Exercise description
Your output is the line containing "(** The cache" plus all lines after it to the end of the records, reproduced exactly, with nothing else.
Segment Open
(* ===== verification/FsSpec.v ===== *)
(** * Theorems on the file system

    What the operations of [fs.c] promise their callers, from a free block to a
    crash-safe write and to directories as maps, each applied to the sample file
    system. *)

From S2P Require Import Prelude Locks Bytes Str Bio Log Txn Fs FsBlocks FsInode FsFile FsDir FsSample.

(** [balloc] returns the lowest free block, and [bfree] gives it back. The
    block was free, becomes used and zeroed; no other block's mark or content
    changes; after [bfree] the free map is the one before. *)
Theorem balloc_bfree mypid G sb n V I s b0 :
  fslayout G sb → fs mypid G sb (3 + n) [] V I s → meta_marked sb V →
  0 ≤ b0 < sb_size sb → marked sb V b0 = false →
  tot (balloc mypid ROOTDEV)
    (λ a s1, datastart sb ≤ a < sb_size sb ∧ marked sb V a = false ∧
       (∀ b, 0 ≤ b < a → marked sb V b = true) ∧
       ∃ V1, fs mypid G sb (1 + n) [] V1 I s1 ∧ V1 a = zero_block ∧
         (∀ b, 0 ≤ b < sb_size sb → marked sb V1 b = (bool_decide (b = a) || marked sb V b)%bool) ∧
         (∀ b, datastart sb ≤ b → b ≠ a → V1 b = V b) ∧
         tot (bfree mypid ROOTDEV a)
           (λ _ s2, ∃ V2, fs mypid G sb n [] V2 I s2 ∧
              ∀ b, 0 ≤ b < sb_size sb → marked sb V2 b = marked sb V b) s1) s.
Proof.
  intros HG H Hm Hb0 Hf. pose proof (fs_lengths _ _ _ _ _ _ _ _ H) as Hlen.
  eapply tot_mono; [eapply (balloc_ok mypid G sb HG (1 + n)); [exact H|simpl; lia|done|set_solver|done|done]|].
  intros a s1 (Ha & Hma & Hlow & F1). pose proof (datastart_pos G sb HG). split_and!; try done; try lia.
  exists (alloc_view sb V a). split; [done|]. split; [apply alloc_view_new|]. split.
  { intros b Hb. by apply (marked_alloc G). }
  split. { intros b Hb Hne. apply (alloc_view_data G sb HG); [done|done|lia]. }
  assert (marked sb (alloc_view sb V a) a = true) as Hmk.
  { rewrite (marked_alloc G) by (done || lia). by rewrite bool_decide_eq_true_2. }
  eapply tot_mono; [eapply bfree_ok; [done|exact F1|simpl; lia|set_solver|lia|done]|].
  intros ? s2 F2. eexists _. split; [exact F2|]. intros b Hb.
  rewrite (marked_free sb), (marked_alloc G) by (done || lia || by eapply fs_lengths).
  case_bool_decide as E; simpl; [subst; by rewrite Hma|done].
Qed.

(** C24: [writei] of bytes inside or at the end of a file stores them: the file's
    size and bytes are as expected, its blocks stay valid and disjoint, the inode
    on the disk is the one in memory, and neither the data of another file nor
    another inode changes. *)
Theorem writei_spec mypid G sb dw R n V I s ip i off src :
  fslayout G sb → fs mypid G sb (6 * R + 1 + n) [] V I s → meta_marked sb V →
  I !! ip = Some i → file_ok sb V i → 0 ≤ off ≤ isize i → bytes src →
  off + Z.of_nat (length src) ≤ MAXFILE * 512 →
  (src ≠ [] → off mod 512 + Z.of_nat (length src) ≤ 512 * Z.of_nat R) →
  Z.of_nat R ≤ Z.of_nat (length src) / 512 + 2 → (2 * R ≤ nfree sb V)%nat →
  tot (writei mypid dw ip src off)
      (λ r s', r = Z.of_nat (length src) ∧
        ∃ V' i', fs mypid G sb n [] V' (<[ip := i']> I) s' ∧ stored sb V i off src V' i') s.
Proof. intros HG. by apply writei_ok. Qed.

(** C16: what is written to a file is what is read back: after [writei] of [src]
    at [off], reading the whole file gives the old bytes with [src] spliced in
    at [off]. *)
Theorem file_write_read mypid G sb dr dw R n V I s ip i off src :
  fslayout G sb → fs mypid G sb (6 * R + 1 + n) [] V I s → meta_marked sb V →
  I !! ip = Some i → file_ok sb V i → 0 ≤ off ≤ isize i → bytes src →
  off + Z.of_nat (length src) ≤ MAXFILE * 512 →
  (src ≠ [] → off mod 512 + Z.of_nat (length src) ≤ 512 * Z.of_nat R) →
  Z.of_nat R ≤ Z.of_nat (length src) / 512 + 2 → (2 * R ≤ nfree sb V)%nat →
  let data := file_data V i in
  tot (writei mypid dw ip src off;; j ← gets (inode_at ip); readi mypid dr ip 0 (isize j))
      (λ r s', r.2 = take (Z.to_nat off) data ++ src ++ drop (Z.to_nat off + length src) data) s.
Proof.
  intros HG H Hm Hi Hok Ho Hb Hmax HR Hrd Hfree data. call writei_ok; try done.
  intros r s1 [_ (V' & i' & F1 & Hst)]. tot_step.
  assert (<[ip := i']> I !! ip = Some i') as Hi' by (apply list_lookup_insert_eq; by eapply lookup_lt_Some).
  rewrite (inode_at_fs _ _ _ _ _ _ _ _ _ _ F1 Hi').
  pose proof (s_ok _ _ _ _ _ _ _ Hst) as Hok'. pose proof (fo_size _ _ _ Hok') as Hsz.
  unfold MAXFILE in Hsz. change (Z.of_nat BSIZE) with 512 in Hsz.
  eapply tot_mono; [eapply (readi_ok mypid G sb HG); [exact F1|exact Hi'|exact Hok'|lia|lia|lia]|].
  intros d s2 [-> _]. cbn [snd]. replace (Z.min (isize i') (isize i' - 0)) with (isize i') by lia.
  fold (file_data V' i'). by apply (stored_data sb).
Qed.

(** C1: a write to a file survives a crash whole or not at all. [writei] leaves
    the disk as it was; the [end_op] after it puts the new contents on the disk;
    and if the machine stops after any number of the disk writes of [end_op], the
    recovery of the next boot leaves every block outside the log as before the
    call or every block as after it. *)
Theorem file_write_crash_safe mypid G sb dw R n V I s tr ip i off src :
  fslayout G sb → fs mypid G sb (6 * R + 1 + n) [] V I s → meta_marked sb V →
  I !! ip = Some i → file_ok sb V i → 0 ≤ off ≤ isize i → bytes src →
  off + Z.of_nat (length src) ≤ MAXFILE * 512 →
  (src ≠ [] → off mod 512 + Z.of_nat (length src) ≤ 512 * Z.of_nat R) →
  Z.of_nat R ≤ Z.of_nat (length src) / 512 + 2 → (2 * R ≤ nfree sb V)%nat →
  l_out G = 1 → sb_of (blk (l_mem G) 1) = sb →
  2 ≤ l_start G → sb_logstart sb = l_start G → sb_nlog sb = l_size G →
  ∃ tr1 s1 V' i', writei mypid dw ip src off (Ctx [] tr) s = Ret (Z.of_nat (length src)) (Ctx [] tr1) s1 ∧
    stored sb V i off src V' i' ∧ memdisk (bio (ls s1)) = l_mem G ∧
    ∃ s2 tr2, end_op mypid (Ctx [] tr1) (ls s1) = Ret tt (Ctx [] (tr1 ++ tr2)) s2 ∧
      (∀ m, ¬ log_area (lg (ls s1)) m → disk_at m (bio s2) = V' m) ∧
      ∀ ws1 ws2, writes tr2 = ws1 ++ ws2 →
      ∃ s3 c3, initlog mypid ROOTDEV (Ctx [] [])
          (boot (apply_writes ws1 (l_mem G)) (disksize (bio (ls s1)))) = Ret tt c3 s3 ∧
        ((∀ m, ¬ log_area (lg (ls s1)) m → disk_at m (bio s3) = blk (l_mem G) m) ∨
         (∀ m, ¬ log_area (lg (ls s1)) m → disk_at m (bio s3) = V' m)).
Proof.
  intros HG H Hm Hi Hok Ho Hb Hmax HR Hrd Hfree Hout Hsb Hst2 Hls Hln.
  destruct (writei_ok mypid G sb HG R n V I s ip i off src dw H Hm Hi Hok Ho Hb Hmax HR Hrd Hfree tr)
    as (r & tr1 & s1 & E1 & -> & V' & i' & F1 & Hst).
  exists tr1, s1, V', i'. split; [done|]. split; [done|]. pose proof (f_txn _ _ _ _ _ _ _ _ F1) as T.
  split; [apply T|]. apply (txn_crash mypid G n V'); rewrite ?Hsb; done.
Qed.

(** The cache entry [iget] returns is for the inode asked for. *)
Lemma iget_scan_inum d n I : ∀ k e,
  (∀ x, e = Some x → (x < k)%nat) →
  match iget_scan d n k e I with
  | inl ip => ∃ i, (k ≤ ip)%nat ∧ I !! (ip - k)%nat = Some i ∧ inum i = n ∧ 0 < ref i
  | inr (Some ip) => (ip < k + length I)%nat
  | inr None => True
  end.
Proof.
  induction I as [|i I IH]; intros k e He; cbn [iget_scan].
  { destruct e; [|done]. rewrite Nat.add_0_r. by apply He. }
  destruct ((0 <? ref i) && (idev i =? d) && (inum i =? n))%bool eqn:E.
  { exists i. rewrite Nat.sub_diag. rewrite !andb_true_iff, !Z.eqb_eq, Z.ltb_lt in E. naive_solver. }
  match goal with |- context [iget_scan d n (S k) ?e' I] => specialize (IH (S k) e') end.
  match type of IH with ?A → _ => assert A as HA end.
  { intros x Hx. repeat case_match; simplify_eq; try lia; pose proof (He _ eq_refl); lia. }
  specialize (IH HA). clear HA. destruct (iget_scan d n (S k) _ I) as [ip|[ip|]]; [|simpl; lia|done].
  destruct IH as (i' & Hle & Hi' & Hn). exists i'. split; [lia|]. split; [|done].
  replace (ip - k)%nat with (S (ip - S k)) by lia. done.
Qed.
Segment Closed
Response to the task
(** The cache entry [iget] returns is for the inode asked for. *)
Lemma iget_scan_inum d n I : ∀ k e,
  (∀ x, e = Some x → (x < k)%nat) →
  match iget_scan d n k e I with
  | inl ip => ∃ i, (k ≤ ip)%nat ∧ I !! (ip - k)%nat = Some i ∧ inum i = n ∧ 0 < ref i
  | inr (Some ip) => (ip < k + length I)%nat
  | inr None => True
  end.
Proof.
  induction I as [|i I IH]; intros k e He; cbn [iget_scan].
  { destruct e; [|done]. rewrite Nat.add_0_r. by apply He. }
  destruct ((0 <? ref i) && (idev i =? d) && (inum i =? n))%bool eqn:E.
  { exists i. rewrite Nat.sub_diag. rewrite !andb_true_iff, !Z.eqb_eq, Z.ltb_lt in E. naive_solver. }
  match goal with |- context [iget_scan d n (S k) ?e' I] => specialize (IH (S k) e') end.
  match type of IH with ?A → _ => assert A as HA end.
  { intros x Hx. repeat case_match; simplify_eq; try lia; pose proof (He _ eq_refl); lia. }
  specialize (IH HA). clear HA. destruct (iget_scan d n (S k) _ I) as [ip|[ip|]]; [|simpl; lia|done].
  destruct IH as (i' & Hle & Hi' & Hn). exists i'. split; [lia|]. split; [|done].
  replace (ip - k)%nat with (S (ip - S k)) by lia. done.
Qed.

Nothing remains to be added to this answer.